=== DATA ===
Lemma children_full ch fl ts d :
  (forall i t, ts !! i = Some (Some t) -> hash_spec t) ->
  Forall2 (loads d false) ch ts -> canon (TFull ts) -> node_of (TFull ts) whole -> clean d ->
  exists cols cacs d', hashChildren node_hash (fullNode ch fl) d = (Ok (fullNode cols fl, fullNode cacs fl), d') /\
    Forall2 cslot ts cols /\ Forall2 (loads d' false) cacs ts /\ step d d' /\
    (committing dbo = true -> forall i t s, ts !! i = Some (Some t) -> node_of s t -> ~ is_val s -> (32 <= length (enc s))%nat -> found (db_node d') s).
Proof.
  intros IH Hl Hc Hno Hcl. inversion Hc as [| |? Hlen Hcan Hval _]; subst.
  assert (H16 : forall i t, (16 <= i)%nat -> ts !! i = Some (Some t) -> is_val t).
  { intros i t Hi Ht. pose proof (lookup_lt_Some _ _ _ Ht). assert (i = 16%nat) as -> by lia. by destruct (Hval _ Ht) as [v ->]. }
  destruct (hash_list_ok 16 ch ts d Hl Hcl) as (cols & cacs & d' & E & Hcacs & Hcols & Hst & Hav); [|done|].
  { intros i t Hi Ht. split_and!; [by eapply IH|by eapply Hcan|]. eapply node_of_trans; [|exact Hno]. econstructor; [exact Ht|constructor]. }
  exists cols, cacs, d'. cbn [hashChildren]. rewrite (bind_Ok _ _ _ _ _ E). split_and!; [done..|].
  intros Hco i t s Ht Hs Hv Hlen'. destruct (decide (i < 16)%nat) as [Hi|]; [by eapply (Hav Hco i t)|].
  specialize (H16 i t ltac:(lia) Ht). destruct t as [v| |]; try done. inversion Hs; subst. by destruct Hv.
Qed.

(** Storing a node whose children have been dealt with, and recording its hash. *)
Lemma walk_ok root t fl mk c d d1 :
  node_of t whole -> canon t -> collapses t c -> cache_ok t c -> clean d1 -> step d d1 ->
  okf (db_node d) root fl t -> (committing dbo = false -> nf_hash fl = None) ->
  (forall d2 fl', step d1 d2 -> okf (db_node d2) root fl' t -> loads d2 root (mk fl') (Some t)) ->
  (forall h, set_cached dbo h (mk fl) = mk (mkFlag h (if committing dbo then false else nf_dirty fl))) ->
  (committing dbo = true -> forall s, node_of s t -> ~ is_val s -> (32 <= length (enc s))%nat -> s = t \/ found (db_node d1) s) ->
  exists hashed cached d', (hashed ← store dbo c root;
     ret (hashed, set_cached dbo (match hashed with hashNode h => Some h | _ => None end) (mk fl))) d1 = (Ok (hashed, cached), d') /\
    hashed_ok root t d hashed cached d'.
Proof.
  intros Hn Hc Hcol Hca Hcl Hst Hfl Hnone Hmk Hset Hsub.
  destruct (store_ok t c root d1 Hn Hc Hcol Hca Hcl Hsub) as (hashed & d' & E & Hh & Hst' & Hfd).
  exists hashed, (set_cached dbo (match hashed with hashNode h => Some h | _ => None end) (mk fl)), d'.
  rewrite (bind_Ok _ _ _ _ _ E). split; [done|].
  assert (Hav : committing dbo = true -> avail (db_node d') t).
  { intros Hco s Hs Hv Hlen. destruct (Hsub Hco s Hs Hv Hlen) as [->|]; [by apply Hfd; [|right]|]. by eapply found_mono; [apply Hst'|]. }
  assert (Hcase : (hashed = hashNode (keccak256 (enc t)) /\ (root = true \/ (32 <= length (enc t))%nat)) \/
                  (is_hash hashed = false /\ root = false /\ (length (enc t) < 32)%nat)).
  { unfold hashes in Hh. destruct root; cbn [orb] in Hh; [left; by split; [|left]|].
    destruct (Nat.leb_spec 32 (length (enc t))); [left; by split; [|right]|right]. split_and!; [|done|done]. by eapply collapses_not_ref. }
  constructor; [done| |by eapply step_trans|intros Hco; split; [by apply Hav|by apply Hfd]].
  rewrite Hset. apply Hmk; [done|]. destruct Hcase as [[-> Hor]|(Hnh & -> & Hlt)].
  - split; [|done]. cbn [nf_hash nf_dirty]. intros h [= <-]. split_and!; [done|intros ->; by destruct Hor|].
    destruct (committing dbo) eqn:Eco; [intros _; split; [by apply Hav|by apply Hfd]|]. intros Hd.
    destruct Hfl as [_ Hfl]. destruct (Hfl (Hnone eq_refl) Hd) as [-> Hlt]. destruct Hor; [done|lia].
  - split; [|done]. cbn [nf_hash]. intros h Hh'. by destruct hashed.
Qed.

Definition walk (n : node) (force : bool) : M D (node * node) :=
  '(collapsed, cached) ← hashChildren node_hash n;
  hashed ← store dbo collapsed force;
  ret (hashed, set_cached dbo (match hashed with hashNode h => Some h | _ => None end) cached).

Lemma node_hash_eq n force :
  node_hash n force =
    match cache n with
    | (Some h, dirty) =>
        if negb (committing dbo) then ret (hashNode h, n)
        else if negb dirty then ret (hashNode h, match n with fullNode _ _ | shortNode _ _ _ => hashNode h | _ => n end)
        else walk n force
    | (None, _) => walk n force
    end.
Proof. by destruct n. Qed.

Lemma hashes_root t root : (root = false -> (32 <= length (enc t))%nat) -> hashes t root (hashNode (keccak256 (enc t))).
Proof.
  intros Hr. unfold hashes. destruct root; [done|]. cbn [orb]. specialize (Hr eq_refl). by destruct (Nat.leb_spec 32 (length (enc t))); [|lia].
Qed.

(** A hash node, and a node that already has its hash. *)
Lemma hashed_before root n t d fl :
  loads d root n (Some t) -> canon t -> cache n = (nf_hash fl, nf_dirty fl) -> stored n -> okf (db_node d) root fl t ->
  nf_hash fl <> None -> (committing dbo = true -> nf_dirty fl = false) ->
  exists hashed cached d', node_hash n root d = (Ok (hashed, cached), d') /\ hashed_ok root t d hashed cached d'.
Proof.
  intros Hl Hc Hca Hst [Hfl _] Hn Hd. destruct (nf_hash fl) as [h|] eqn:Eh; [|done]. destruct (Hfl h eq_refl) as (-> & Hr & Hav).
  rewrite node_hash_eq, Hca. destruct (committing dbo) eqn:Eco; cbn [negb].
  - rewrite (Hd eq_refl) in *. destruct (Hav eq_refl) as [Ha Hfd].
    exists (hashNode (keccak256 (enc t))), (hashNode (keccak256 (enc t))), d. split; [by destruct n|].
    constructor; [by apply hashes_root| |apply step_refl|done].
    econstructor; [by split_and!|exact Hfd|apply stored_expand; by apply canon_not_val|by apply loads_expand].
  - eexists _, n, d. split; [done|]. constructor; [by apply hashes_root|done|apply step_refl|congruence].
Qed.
===
__EXERCISE__: A verbatim copy of the listing is needed.

__OUTPUT OF THE TASK__:
Lemma children_full ch fl ts d :
  (forall i t, ts !! i = Some (Some t) -> hash_spec t) ->
  Forall2 (loads d false) ch ts -> canon (TFull ts) -> node_of (TFull ts) whole -> clean d ->
  exists cols cacs d', hashChildren node_hash (fullNode ch fl) d = (Ok (fullNode cols fl, fullNode cacs fl), d') /\
    Forall2 cslot ts cols /\ Forall2 (loads d' false) cacs ts /\ step d d' /\
    (committing dbo = true -> forall i t s, ts !! i = Some (Some t) -> node_of s t -> ~ is_val s -> (32 <= length (enc s))%nat -> found (db_node d') s).
Proof.
  intros IH Hl Hc Hno Hcl. inversion Hc as [| |? Hlen Hcan Hval _]; subst.
  assert (H16 : forall i t, (16 <= i)%nat -> ts !! i = Some (Some t) -> is_val t).
  { intros i t Hi Ht. pose proof (lookup_lt_Some _ _ _ Ht). assert (i = 16%nat) as -> by lia. by destruct (Hval _ Ht) as [v ->]. }
  destruct (hash_list_ok 16 ch ts d Hl Hcl) as (cols & cacs & d' & E & Hcacs & Hcols & Hst & Hav); [|done|].
  { intros i t Hi Ht. split_and!; [by eapply IH|by eapply Hcan|]. eapply node_of_trans; [|exact Hno]. econstructor; [exact Ht|constructor]. }
  exists cols, cacs, d'. cbn [hashChildren]. rewrite (bind_Ok _ _ _ _ _ E). split_and!; [done..|].
  intros Hco i t s Ht Hs Hv Hlen'. destruct (decide (i < 16)%nat) as [Hi|]; [by eapply (Hav Hco i t)|].
  specialize (H16 i t ltac:(lia) Ht). destruct t as [v| |]; try done. inversion Hs; subst. by destruct Hv.
Qed.

(** Storing a node whose children have been dealt with, and recording its hash. *)
Lemma walk_ok root t fl mk c d d1 :
  node_of t whole -> canon t -> collapses t c -> cache_ok t c -> clean d1 -> step d d1 ->
  okf (db_node d) root fl t -> (committing dbo = false -> nf_hash fl = None) ->
  (forall d2 fl', step d1 d2 -> okf (db_node d2) root fl' t -> loads d2 root (mk fl') (Some t)) ->
  (forall h, set_cached dbo h (mk fl) = mk (mkFlag h (if committing dbo then false else nf_dirty fl))) ->
  (committing dbo = true -> forall s, node_of s t -> ~ is_val s -> (32 <= length (enc s))%nat -> s = t \/ found (db_node d1) s) ->
  exists hashed cached d', (hashed ← store dbo c root;
     ret (hashed, set_cached dbo (match hashed with hashNode h => Some h | _ => None end) (mk fl))) d1 = (Ok (hashed, cached), d') /\
    hashed_ok root t d hashed cached d'.
Proof.
  intros Hn Hc Hcol Hca Hcl Hst Hfl Hnone Hmk Hset Hsub.
  destruct (store_ok t c root d1 Hn Hc Hcol Hca Hcl Hsub) as (hashed & d' & E & Hh & Hst' & Hfd).
  exists hashed, (set_cached dbo (match hashed with hashNode h => Some h | _ => None end) (mk fl)), d'.
  rewrite (bind_Ok _ _ _ _ _ E). split; [done|].
  assert (Hav : committing dbo = true -> avail (db_node d') t).
  { intros Hco s Hs Hv Hlen. destruct (Hsub Hco s Hs Hv Hlen) as [->|]; [by apply Hfd; [|right]|]. by eapply found_mono; [apply Hst'|]. }
  assert (Hcase : (hashed = hashNode (keccak256 (enc t)) /\ (root = true \/ (32 <= length (enc t))%nat)) \/
                  (is_hash hashed = false /\ root = false /\ (length (enc t) < 32)%nat)).
  { unfold hashes in Hh. destruct root; cbn [orb] in Hh; [left; by split; [|left]|].
    destruct (Nat.leb_spec 32 (length (enc t))); [left; by split; [|right]|right]. split_and!; [|done|done]. by eapply collapses_not_ref. }
  constructor; [done| |by eapply step_trans|intros Hco; split; [by apply Hav|by apply Hfd]].
  rewrite Hset. apply Hmk; [done|]. destruct Hcase as [[-> Hor]|(Hnh & -> & Hlt)].
  - split; [|done]. cbn [nf_hash nf_dirty]. intros h [= <-]. split_and!; [done|intros ->; by destruct Hor|].
    destruct (committing dbo) eqn:Eco; [intros _; split; [by apply Hav|by apply Hfd]|]. intros Hd.
    destruct Hfl as [_ Hfl]. destruct (Hfl (Hnone eq_refl) Hd) as [-> Hlt]. destruct Hor; [done|lia].
  - split; [|done]. cbn [nf_hash]. intros h Hh'. by destruct hashed.
Qed.

Definition walk (n : node) (force : bool) : M D (node * node) :=
  '(collapsed, cached) ← hashChildren node_hash n;
  hashed ← store dbo collapsed force;
  ret (hashed, set_cached dbo (match hashed with hashNode h => Some h | _ => None end) cached).

Lemma node_hash_eq n force :
  node_hash n force =
    match cache n with
    | (Some h, dirty) =>
        if negb (committing dbo) then ret (hashNode h, n)
        else if negb dirty then ret (hashNode h, match n with fullNode _ _ | shortNode _ _ _ => hashNode h | _ => n end)
        else walk n force
    | (None, _) => walk n force
    end.
Proof. by destruct n. Qed.

Lemma hashes_root t root : (root = false -> (32 <= length (enc t))%nat) -> hashes t root (hashNode (keccak256 (enc t))).
Proof.
  intros Hr. unfold hashes. destruct root; [done|]. cbn [orb]. specialize (Hr eq_refl). by destruct (Nat.leb_spec 32 (length (enc t))); [|lia].
Qed.

(** A hash node, and a node that already has its hash. *)
Lemma hashed_before root n t d fl :
  loads d root n (Some t) -> canon t -> cache n = (nf_hash fl, nf_dirty fl) -> stored n -> okf (db_node d) root fl t ->
  nf_hash fl <> None -> (committing dbo = true -> nf_dirty fl = false) ->
  exists hashed cached d', node_hash n root d = (Ok (hashed, cached), d') /\ hashed_ok root t d hashed cached d'.
Proof.
  intros Hl Hc Hca Hst [Hfl _] Hn Hd. destruct (nf_hash fl) as [h|] eqn:Eh; [|done]. destruct (Hfl h eq_refl) as (-> & Hr & Hav).
  rewrite node_hash_eq, Hca. destruct (committing dbo) eqn:Eco; cbn [negb].
  - rewrite (Hd eq_refl) in *. destruct (Hav eq_refl) as [Ha Hfd].
    exists (hashNode (keccak256 (enc t))), (hashNode (keccak256 (enc t))), d. split; [by destruct n|].
    constructor; [by apply hashes_root| |apply step_refl|done].
    econstructor; [by split_and!|exact Hfd|apply stored_expand; by apply canon_not_val|by apply loads_expand].
  - eexists _, n, d. split; [done|]. constructor; [by apply hashes_root|done|apply step_refl|congruence].
Qed.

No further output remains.